====== SUPPLIED DATA
(** A content that is new gets an identifier that is free. *)
Lemma reg_register known all next c id next' : reg_ok known all next → bm_get_by_left c known = None →
  bt_get id all = None → (0 ≤ id ≤ u16_max)%Z → (0 ≤ next' ≤ u16_max)%Z →
  ∃ known', bm_insert_no_overwrite c id known = Some known' ∧ reg_ok known' (bt_insert id id all) next'.
Proof.
  intros [Hs Hcan Hk Hr Hn] Hc Hid Hrange Hnext'.
  destruct (bm_insert_no_overwrite c id known) as [known'|] eqn:E; last first.
  { apply bm_insert_fails in E as [[x Hx]|[c' Hc']]; [congruence|]. apply bm_sides, Hk in Hc'. congruence. }
  exists known'. split; [done|]. split; [by apply bt_insert_sorted|..|done].
  - intros id' k. rewrite bt_get_insert_case by done. destruct (decide _) as [->|].
    + intros [= <-]. eapply right_insert; [done|by right].
    + intros Hg. eapply right_insert; [done|left; by eapply Hcan].
  - intros c' id'. rewrite (bm_insert_left _ _ _ _ _ E), bt_get_insert_case by done. destruct (decide (c' = c)) as [->|].
    + intros [= <-]. by rewrite decide_True.
    + intros Hg%Hk. destruct (decide (id' = id)) as [->|]; [congruence|done].
  - intros id' k. rewrite bt_get_insert_case by done. destruct (decide _) as [->|]; [done|apply Hr].
Qed.

(** A content that is known may be given another identifier too. *)
Lemma reg_alias known all next c k id : reg_ok known all next → bm_get_by_left c known = Some k →
  bt_get id all = None → (0 ≤ id ≤ u16_max)%Z → reg_ok known (bt_insert id k all) next.
Proof.
  intros [Hs Hcan Hk Hr Hn] Hc Hid Hrange. split; [by apply bt_insert_sorted|..|done].
  - intros id' k'. rewrite bt_get_insert_case by done. destruct (decide _) as [->|]; [|apply Hcan].
    intros [= <-]. eapply Hcan. by eapply Hk.
  - intros c' id' Hg%Hk. rewrite bt_get_insert_case by done. destruct (decide (id' = id)) as [->|]; [congruence|done].
  - intros id' k'. rewrite bt_get_insert_case by done. destruct (decide _) as [->|]; [done|apply Hr].
Qed.
End registry.

(** The search for an identifier gives the first free one from where it starts. *)
Lemma next_free_spec fuel all next : (0 ≤ next ≤ u16_max)%Z → (u16_max - next ≤ Z.of_nat fuel)%Z →
  match next_free fuel all next with
  | (true, id) => (next ≤ id ≤ u16_max)%Z ∧ bt_get id all = None ∧
      ∀ j, (next ≤ j < id)%Z → bt_contains j all = true
  | (false, id) => id = u16_max ∧ ∀ j, (next ≤ j ≤ u16_max)%Z → bt_contains j all = true
  end.
Proof.
  revert next. induction fuel as [|fuel IH]; intros next Hn Hf; cbn [next_free];
    destruct (bt_contains next all) eqn:Hc; unfold bt_contains in Hc;
    try (destruct (bt_get next all) eqn:Hg; [done|]; split_and!; [lia|lia|done|]; intros; lia).
  - split; [lia|]. intros j Hj. replace j with next by lia. unfold bt_contains. by destruct (bt_get next all).
  - destruct (Z.eqb_spec next u16_max) as [->|Hne].
    + split; [done|]. intros j Hj. replace j with u16_max by lia. unfold bt_contains. by destruct (bt_get u16_max all).
    + specialize (IH (next + 1)%Z ltac:(lia) ltac:(lia)). destruct (next_free fuel all (next + 1)) as [[] id].
      * destruct IH as (Hr & Hg & Hj). split_and!; [lia|lia|done|]. intros j Hj'.
        destruct (decide (j = next)) as [->|]; [|apply Hj; lia]. unfold bt_contains. by destruct (bt_get next all).
      * destruct IH as (-> & Hj). split; [done|]. intros j Hj'.
        destruct (decide (j = next)) as [->|]; [|apply Hj; lia]. unfold bt_contains. by destruct (bt_get next all).
Qed.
============
ACTION ITEM: Find the line with "(** The search" in the entries above. Retype it and each line after it, exactly, through the line with "id)%Z → bt_contains j all = true", and stop there.

ANSWER TO THE PROBLEM:
(** The search for an identifier gives the first free one from where it starts. *)
Lemma next_free_spec fuel all next : (0 ≤ next ≤ u16_max)%Z → (u16_max - next ≤ Z.of_nat fuel)%Z →
  match next_free fuel all next with
  | (true, id) => (next ≤ id ≤ u16_max)%Z ∧ bt_get id all = None ∧
      ∀ j, (next ≤ j < id)%Z → bt_contains j all = true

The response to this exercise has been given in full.